Он поставил на столик станка выпуклую, всю в буграх и впадинах горку — сверкавшую серебром модель. Затем он накрыл её решетчатым металлическим коробом, не имевшим дна, — опокой. На станке получился как бы ящик, дном которого служила бугристая модель.

Нажав на рычаг, формовщик открыл отверстие в висевшей над станком громадной воронке. Тяжёлой струёй хлынул чёрный песок — формовочная земля.

Опока наполнилась, формовщик закрыл отверстие воронки и что есть сил стал выравнивать и уминать песок сначала просто руками, а потом трамбовать деревянным молотком. Но и этого ему показалось мало — он нажал на кнопку, загудел мотор, станок затрясся и вдруг, к удивлению ребят, стал, бухая и грохоча, подскакивать на одном месте. Так он прыгал довольно долго, пока песок в опоке окончательно не уплотнился.

Набитую песком опоку сняли со станка и перевернули. Внутри неё виднелся чёткий отпечаток модели. Так же была набита и вторая опока, тоже с моделью вместо дна. Затем обе опоки сложили вместе оттиснутыми в песке отпечатками моделей. Получился как бы один большой ящик-форма, заполненный песком, внутри которого теперь имелась пустота — место для заливки чугуном.
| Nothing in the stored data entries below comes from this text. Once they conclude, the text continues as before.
(* ===== verification/Frontier.v ===== *)
(** The canonical frontier of summary nodes (rollup_periods.py): among candidate
    nodes, the ones that together cover every terminal node exactly once.

    A lineage maps a node to the nodes it condenses; a node without an entry, or
    with an empty one, is terminal.  [leaf_memo] is threaded through the calls;
    [active] is the set of ancestors of the call.  The recursion descends the
    lineage, so it runs on fuel: one more than the number of nodes that have an
    entry and are not active is enough, since only such a node recurses. *)

From S2P Require Import Prelude.
From stdpp Require Import relations.
From stdpp Require Import options.

#[local] Open Scope Z_scope.

(** ** Definitions *)

Record CoverageNode := {
  node_id : Z; depth : Z; source_node_ids : list Z; earliest_at : option Z; latest_at : option Z }.
#[global] Instance CoverageNode_eq_dec : EqDecision CoverageNode.
Proof. solve_decision. Defined.

Abbreviation lineage := (gmap Z (list Z)).
Abbreviation leaf_set := (gset Z).

(** [CanonicalFrontierOverlapError], by its two messages. *)
Inductive frontier_error := Cycle (n : Z) | PartialOverlap | OutOfFuel.

(** [lineage.get(node_id, ())] *)
Definition sources (lin : lineage) (n : Z) : list Z := default [] (lin !! n).

(** [leaf_memo[node_id] = leaves] *)
Definition memoize (n : Z) (r : leaf_set * gmap Z leaf_set) : leaf_set * gmap Z leaf_set :=
  (r.1, <[n := r.1]> r.2).

Fixpoint terminal_lineage (fuel : nat) (lin : lineage) (memo : gmap Z leaf_set) (active : gset Z) (n : Z)
    : result frontier_error (leaf_set * gmap Z leaf_set) :=
  match memo !! n with
  | Some cached => Ok (cached, memo)
  | None =>
      if bool_decide (n ∈ active) then Err (Cycle n) else
      match fuel with
      | O => Err OutOfFuel
      | S fuel =>
          if bool_decide (sources lin n = []) then Ok (memoize n ({[n]}, memo))
          else
              let! r :=
                (fix go (srcs : list Z) (leaves : leaf_set) (memo : gmap Z leaf_set) :=
                   match srcs with
                   | [] => Ok (leaves, memo)
                   | s :: srcs =>
                       let! (ls, memo) := terminal_lineage fuel lin memo ({[n]} ∪ active) s in
                       go srcs (leaves ∪ ls) memo
                   end) (sources lin n) ∅ memo in
              Ok (memoize n r)
      end
  end.
Lemma chained_head a b wins : chained a b wins → ∃ e rest, wins = (a, e) :: rest ∧ (a < e ≤ b)%nat.
Proof.
  induction 1 as [a b Hab|a e a' e' b wins Ha He H IH]; [by exists b, []|].
  destruct IH as (e0 & rest & [= <- <-] & ?). exists e, ((a', e') :: wins). split; [done|lia].
Qed.

Lemma chained_within a b wins w : chained a b wins → w ∈ wins → (a ≤ w.1 < w.2)%nat ∧ (w.2 ≤ b)%nat.
Proof.
  intros H. pose proof (chained_head _ _ _ H) as Hh. revert Hh.
  induction H as [a b Hab|a e a' e' b wins Ha He H IH]; intros (e0 & rest & [= <- <-] & ?) Hw.
  - apply list_elem_of_singleton in Hw as ->. cbn. lia.
  - apply elem_of_cons in Hw as [->|Hw]; [cbn; lia|]. destruct (IH (chained_head _ _ _ H) Hw). lia.
Qed.

Section chunk_lemmas.
Variable count_tokens : text → Z.

Lemma window_spans_chained t : t ≠ [] → chained 0 (length t) (window_spans count_tokens t).
Proof using Type.
  intros Ht. unfold window_spans.
  assert (0 < length t)%nat by (destruct t; [done|apply Nat.lt_0_succ]).
  rewrite bool_decide_eq_false_2 by lia. case_bool_decide; [by constructor|].
  case_bool_decide as Hs; [by constructor|].
  destruct (windowed_chained _ _ _ _ (window_loop_windowed count_tokens t _ _ Hs (Nat.le_refl _)) _ _ (sentence_spans_tile t))
    as (_ & _ & _ & _ & Hc & _). done.
Qed.

Lemma error_windows_sublist t index errors windows :
  snd <$> error_windows t index errors windows `sublist_of` windows ∧
  (∀ i w, (i, w) ∈ error_windows t index errors windows → ∃ k, i = (index + k)%nat ∧ windows !! k = Some w) ∧
  ((errors < MAX_ERROR_CHUNKS)%nat → (errors + length (error_windows t index errors windows) ≤ MAX_ERROR_CHUNKS)%nat).
Proof using Type.
  revert index errors. induction windows as [|[s e] windows IH]; intros index errors; cbn [error_windows].
  { split_and!; [constructor|by intros i w ?%not_elem_of_nil|cbn; lia]. }
  destruct (error_signature (slice t s e)); [case_bool_decide as Hmax|].
  - split_and!; [apply sublist_skip, sublist_nil_l| |cbn; lia].
    intros i w [= -> ->]%list_elem_of_singleton. exists 0%nat. split; [lia|done].
  - destruct (IH (S index) (S errors)) as (Hs & Hi & Hl). split_and!; [by apply sublist_skip| |cbn; lia].
    intros i w [[= -> ->]|H]%elem_of_cons; [exists 0%nat; split; [lia|done]|].
    destruct (Hi i w H) as (k & -> & Hk). exists (S k). split; [lia|done].
  - destruct (IH (S index) errors) as (Hs & Hi & Hl). split_and!; [by apply sublist_cons| |done].
    intros i w H. destruct (Hi i w H) as (k & -> & Hk). exists (S k). split; [lia|done].
Qed.

Lemma full_chunks_lookup id t i w :
  window_spans count_tokens t !! i = Some w →
  full_chunks count_tokens id t !! i = Some (make_chunk count_tokens id i t w).
Proof using Type. intros Hw. unfold full_chunks. by rewrite list_lookup_imap, Hw. Qed.

Lemma full_chunks_elem id t c :
  c ∈ full_chunks count_tokens id t → full_chunks count_tokens id t !! chunk_index c = Some c.
Proof using Type.
  intros [i Hi]%list_elem_of_lookup. pose proof Hi as Hi'. unfold full_chunks in Hi'.
  rewrite list_lookup_imap in Hi'. destruct (window_spans count_tokens t !! i) as [w|]; [|done].
  injection Hi' as <-. done.
Qed.

Lemma head_and_error_chunks_elem id t c :
  c ∈ head_and_error_chunks count_tokens id t → full_chunks count_tokens id t !! chunk_index c = Some c.
Proof using Type.
  unfold head_and_error_chunks. destruct (window_spans count_tokens t) as [|w windows] eqn:E; [by intros ?%not_elem_of_nil|].
  intros ([i v] & -> & [[= -> ->]|Hv]%elem_of_cons)%list_elem_of_fmap; cbn [chunk_index make_chunk].
  - apply full_chunks_lookup. by rewrite E.
  - destruct (error_windows_sublist t 1 0 windows) as (_ & Hi & _). destruct (Hi _ _ Hv) as (k & -> & Hk).
    apply full_chunks_lookup. by rewrite E.
Qed.

End chunk_lemmas.

(** ** Grouping *)

(** [groups] are the maximal runs of one id: in order they list every position
    once, each holds positions of one id ([vals] gives it), and neighbours
    differ. *)
Definition runs_of (ids : list Z) (groups : list (list nat)) (vals : list Z) : Prop :=
  concat groups = seq 0 (length ids) ∧
  Forall2 (λ g v, g ≠ [] ∧ ∀ i, i ∈ g → ids !! i = Some v) groups vals ∧
  ∀ k v v', vals !! k = Some v → vals !! S k = Some v' → v ≠ v'.

Lemma runs_of_weaken ids x groups vals :
  runs_of ids groups vals →
  concat groups = seq 0 (length ids) ∧
  Forall2 (λ g v, g ≠ [] ∧ ∀ i, i ∈ g → (ids ++ [x]) !! i = Some v) groups vals.
Proof.
  intros (Hc & Hf & _). split; [done|]. eapply Forall2_impl; [exact Hf|].
  intros g v [Hg Hv]. split; [done|]. intros i Hi. by apply lookup_app_l_Some, Hv.
Qed.

Lemma runs_of_same ids gs g vals v :
  runs_of ids (gs ++ [g]) (vals ++ [v]) → runs_of (ids ++ [v]) (gs ++ [g ++ [length ids]]) (vals ++ [v]).
Proof.
  intros H. pose proof H as (_ & _ & Hd). destruct (runs_of_weaken _ v _ _ H) as [Hc Hf].
  split_and!; [| |done].
  - rewrite concat_app in *. cbn [concat] in *. rewrite length_app, seq_app. cbn [length seq].
    rewrite !app_nil_r in *. by rewrite app_assoc, Hc.
  - apply Forall2_app_inv in Hf as [Hf Hl]; [|apply Forall2_length in Hf; rewrite !length_app in Hf; cbn in Hf; lia].
    apply Forall2_app; [done|]. inversion Hl as [|? ? ? ? [Hg Hv] _]; subst. constructor; [|constructor].
    split; [by destruct g|]. intros i [Hi| ->%list_elem_of_singleton]%elem_of_app; [by apply Hv|].
    by rewrite lookup_app_r, Nat.sub_diag by lia.
Qed.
Опоку-форму столкнули со станка на конвейер.

— Поехала! — сказал формовщик, когда уложенная на тележку форма тронулась в путь. — Под заливку покатила, к плавильщикам…

Вереница тележек ползла в конец цеха, а там… Ребята даже зажмурились, взглянув в ту сторону: там, почти достигая потолка, повис в воздухе и колыхался из стороны в сторону огненный фонтан.

С полминуты прошло, прежде чем мальчики привыкли к яркому свету и разобрались, в чём дело, что за пожар пылал в глубине цеха. На цепях перед выпуклым боком вагранки — печи, в которой плавят чугун, — висел тяжёлый металлический ковш. В него из вагранки лилась солнечно-ясная, ослепительно-белая струя жидкого чугуна. Она-то. и выбрасывала во все стороны миллионы сверкающих искр. Золотыми пчёлами они кружились над ковшом, метались вверх и вниз, словно не зная, куда им деваться, куда лететь.

На окружённом перилами небольшом выступе рядом со струёй стоял плавильщик в брезентовом костюме. Прикрыв глаза большими синими очками, освещенный багровым заревом огненного ручья, он пристально рассматривал текущий из вагранки чугун. Рядом с ним облокотился на перила Семён Кузьмич, тоже с опущенными на глаза синими очками.

Приподняв очки, он взглянул в цех, заметил ребят, одобрительно кивнул им и улыбнулся: дескать, смотрите, ребята! Такое зрелище не так уж часто приходится видеть…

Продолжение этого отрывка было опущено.